Hours of Queen Isabella the Catholic (Cleveland Book of Hours)
Horae Beatae Mariae Virginis
Domine, labia mea aperies, et os meum annuntiabit laudem tuam.
Our renderingO Lord, open my lips, and my mouth shall declare your praise.
What it is
A 558-page Flemish parchment manuscript produced c. 1500–1504 for Queen Isabella I of Castile, bearing her coat of arms on the frontispiece and now held at the Cleveland Museum of Art (MS 1963.256). Illuminated by Alexander Bening, Gerard David, and associates of the Ghent-Bruges school, it contains a Marian Office, Little Hours, Office of the Dead, Penitential Psalms, Litany, and private prayers arranged for daily lay devotion.
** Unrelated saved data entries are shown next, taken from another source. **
Lemma batch_inv_snoc role_name constraint_info translations cache capacities done_ us keys batch
  pi_update u r batch' :
  cache_keyed cache →
  batch_inv role_name constraint_info translations cache capacities done_ us →
  (∀ k, k ∈ keys ↔ k ∈ map entity_key us) → batch_resources batch us →
  PiUpdateToEntityUpdate p4_info pi_update role_name (Some constraint_info) translations = Ok u →
  entity_key u ∉ (keys : gset EntityKey) →
  VerifyEntityCacheForExistence cache u = Ok tt →
  VerifyCapacityAndGetTableResourceChange p4_info u cache capacities batch = (Ok r, batch') →
  batch_inv role_name constraint_info translations cache capacities (done_ ++ [pi_update])
    (us ++ [set_resources_and_status r (length (replicate (length us) OkStatus)) u]).
Proof.
  intros Hcache [Hmade Hst Hacc Hnd Hfits] Hkeys Hbatch Hu Hin Hex Hcap.
  destruct (VerifyCapacity_batch _ _ _ _ _ _ Hcap) as [_ Hch].
  pose proof (PiUpdateToEntityUpdate_spec _ _ _ _ _ Hu) as [_ Hwt]. split.
  - apply Forall2_app; [done|]. constructor; [|done]. by exists u.
  - rewrite map_app, Hst, length_app, seq_app, length_replicate. done.
  - apply Forall_app. split; [done|]. constructor; [|done]. split; [done..| |].
    + intros m name. by eapply recorded_change.
    + intros p Hp. cbn in Hp. destruct (Hch p Hp) as (cap & -> & _). done.
  - rewrite map_app. apply NoDup_app. split; [done|]. split; [|apply NoDup_singleton].
    intros k Hk ->%list_elem_of_singleton. apply Hin. by apply Hkeys.
  - intros Hagree. apply fits_snoc; [auto|]. intros change cap Hr Hc m Hsize. cbn in Hr.
    destruct (Hch change Hr) as (cap' & Hc' & Hle). rewrite Hc in Hc'. injection Hc' as <-.
    specialize (Hle Hsize). rewrite (Hbatch _ _ (Hagree _ _ Hc)) in Hle. exact Hle.
Qed.

(** How the loop ends: at the end of the request, at a repeated key, or at an error. *)
Inductive loop_end (role_name : str) constraint_info translations (pis : list Update) us
  : list IrUpdateStatus → bool → nat → Prop :=
  | End_reached : loop_end role_name constraint_info translations pis us [] false (length pis)
  | Duplicate k pi_update u :
      pis !! k = Some pi_update →
      PiUpdateToEntityUpdate p4_info pi_update role_name (Some constraint_info) translations = Ok u →
      entity_key u ∈ map entity_key us →
      loop_end role_name constraint_info translations pis us [OkStatus] true k
  | Failed k c : (k < length pis)%nat →
      (∀ pi_update u, pis !! k = Some pi_update →
         PiUpdateToEntityUpdate p4_info pi_update role_name (Some constraint_info) translations = Ok u →
         entity_key u ∉ map entity_key us) →
      loop_end role_name constraint_info translations pis us [mkStatus (Some c) []] false k.

Lemma translate_loop_spec role_name constraint_info translations cache capacities done_ us keys batch
  pis out :
  cache_keyed cache →
  batch_inv role_name constraint_info translations cache capacities done_ us →
  (∀ k, k ∈ keys ↔ k ∈ map entity_key us) → batch_resources batch us →
  translate_loop pis role_name p4_info cache capacities constraint_info translations keys batch
    (mkTranslated (replicate (length us) OkStatus) us false) = Ok out →
  ∃ k tail, batch_inv role_name constraint_info translations cache capacities
      (take k (done_ ++ pis)) (entity_updates out) ∧
    statuses out = replicate (length (entity_updates out)) OkStatus ++ tail ∧
    loop_end role_name constraint_info translations (done_ ++ pis) (entity_updates out)
      tail (has_duplicates out) k.
Proof.
  intros Hcache. revert done_ us keys batch.
  induction pis as [|pi_update pis IH]; intros done_ us keys batch Hinv Hkeys Hbatch.
  { intros [= <-]. exists (length done_), []. rewrite !app_nil_r. cbn.
    split; [by rewrite take_ge by lia|]. split; [done|]. constructor. }
  assert (length done_ < length (done_ ++ pi_update :: pis))%nat as Hlt
    by (rewrite length_app; cbn; lia).
  assert ((done_ ++ pi_update :: pis) !! length done_ = Some pi_update) as Hat
    by (by rewrite list_lookup_middle).
  cbn [translate_loop statuses entity_updates].
  destruct (PiUpdateToEntityUpdate _ _ _ _ _) as [u|c|] eqn:Hu; [| |done].
  2: { intros [= <-]. exists (length done_), [mkStatus (Some c) []].
    rewrite take_app_length. split; [done|]. split; [done|]. constructor; [done|].
    intros pu u' Hpu' Hu'. rewrite Hat in Hpu'. injection Hpu' as <-. congruence. }
  destruct (bool_decide (entity_key u ∈ keys)) eqn:Hin; bool_prop.
  { intros [= <-]. exists (length done_), [OkStatus]. rewrite take_app_length.
    split; [done|]. split; [done|]. apply (Duplicate _ _ _ _ _ _ pi_update u); [done..|].
    by apply Hkeys. }
  assert (∀ pu u', (done_ ++ pi_update :: pis) !! length done_ = Some pu →
    PiUpdateToEntityUpdate p4_info pu role_name (Some constraint_info) translations = Ok u' →
    entity_key u' ∉ map entity_key us) as Hnew.
  { intros pu u' Hpu' Hu'. rewrite Hat in Hpu'. injection Hpu' as <-. rewrite Hu in Hu'.
    injection Hu' as <-. by rewrite <-Hkeys. }
  destruct (VerifyEntityCacheForExistence cache u) as [[]|c|] eqn:Hex; [| |done].
  2: { intros [= <-]. exists (length done_), [mkStatus (Some c) []].
    rewrite take_app_length. split; [done|]. split; [done|]. by constructor. }
  destruct (VerifyCapacityAndGetTableResourceChange _ _ _ _ _) as [[r|c|] batch'] eqn:Hcap; [| |done].
  2: { intros [= <-]. exists (length done_), [mkStatus (Some c) []].
    rewrite take_app_length. split; [done|]. split; [done|]. by constructor. }
  destruct (AddToBatch p4_info r batch') as [batch2|c|] eqn:Hadd; [| |done].
  2: { intros [= <-]. exists (length done_), [mkStatus (Some c) []].
    rewrite take_app_length. split; [done|]. split; [done|]. by constructor. }
  set (u' := set_resources_and_status r (length (replicate (length us) OkStatus)) u).
  intros Hloop. replace (done_ ++ pi_update :: pis) with ((done_ ++ [pi_update]) ++ pis)
    by (by rewrite <-app_assoc).
  apply (IH _ (us ++ [u']) ({[entity_key u]} ∪ keys) batch2).
  - by eapply batch_inv_snoc.
  - intros k. rewrite map_app. cbn. set_solver.
  - eapply AddToBatch_spec; [done| |done]. intros name profile Hp.
    rewrite (proj1 (VerifyCapacity_batch _ _ _ _ _ _ Hcap)). by apply Hbatch.
  - rewrite length_app, Nat.add_comm. cbn [length Nat.add replicate].
    rewrite replicate_cons_app. exact Hloop.
Qed.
The manuscript was the vehicle through which Isabella observed the canonical rhythm of prayer throughout each day, and its combination of Flemish pictorial luxury with strict liturgical structure reflects the Isabelline fusion of public magnificence and intimate personal piety. It stands as one of the finest surviving examples of the late Flemish Book of Hours tradition applied to the devotional needs of a reigning monarch.
Why it still matters
A Christian today can pray the same sequence of Marian Hours, Penitential Psalms, and Office of the Dead contained in this manuscript; modern Latin or vernacular editions of the Little Office of the Blessed Virgin Mary closely mirror its structure. The Penitential Psalms (6, 32, 38, 51, 102, 130, 143) in particular form a self-contained unit suitable for penitential seasons.
Kept alongside
Hours of Joanna of Castile
Horae Beatae Mariae Virginis (Hours of Joanna of Castile)
A lavishly customised Bruges Book of Hours (British Library, Add. MS 18852) produced for Joanna of Castile between 1496 and 1506 by masters of the Ghent-Bruges school. It combines the Hours of the Virgin, a Guardian Angel Office, and a Rosary section with a striking Speculum Conscientiae miniature—a skull reflected in a concave mirror—that frames the Ten Commandments, seven mortal sins, the sacraments, and the cardinal virtues as a portable catechetical compendium. Scholarly analysis by Lesley K. Twomey (MDPI Religions, 2020) demonstrates how Joanna personalised prayers and imagery, placing herself under the Virgin's protection in a deeply intentional formation practice. The manuscript embodies the Trastamara model of devotion through material objects, inherited directly from Isabella I's own practice.
Book of Hours of Catherine of Aragon (Hardouyn edition)
Hore intemerate Virginis Marie ad usum Romanum
A parchment Book of Hours printed in Paris by Germain Hardouyn, owned by Catherine of Aragon, the youngest daughter of Isabella I and the queen who perpetuated her mother's devotional pattern in the English court. The Morgan Library holds Catherine's copy; Anne Boleyn owned another copy of the same edition, making it a document of both piety and court rivalry. Catherine is documented rising at midnight to recite Matins and at dawn to hear Mass—the exact daily cycle of prayer this book structures. Her lifelong membership in the Third Order of St. Francis and her hours-long daily devotional practice echo the formation she received under her mother Isabella's supervision at the Castilian court.
Mozarabic Breviary (Cisneros edition)
Breviarium secundum regulam beati Isidori
The first printed edition of the ancient Mozarabic (Visigothic) Breviary, produced under Cardinal Cisneros—Isabella's second confessor and Archbishop of Toledo from 1495—and published at Toledo in 1502. Cisneros endowed a permanent chapel in Toledo Cathedral in 1501 for the rite's daily celebration, framing the edition as part of Isabella's programme of Catholic restoration and the recovery of primordial Hispanic Christian identity. The breviary preserves the pre-Gregorian Western liturgy of Visigothic Spain, with distinctive collects, prefaces, hymns, and Psalter arrangements not found in the Roman rite. Copies circulated among court scholars and diplomats as objects of antiquarian piety and political theology, embodying Castile's claim to an unbroken Christian heritage.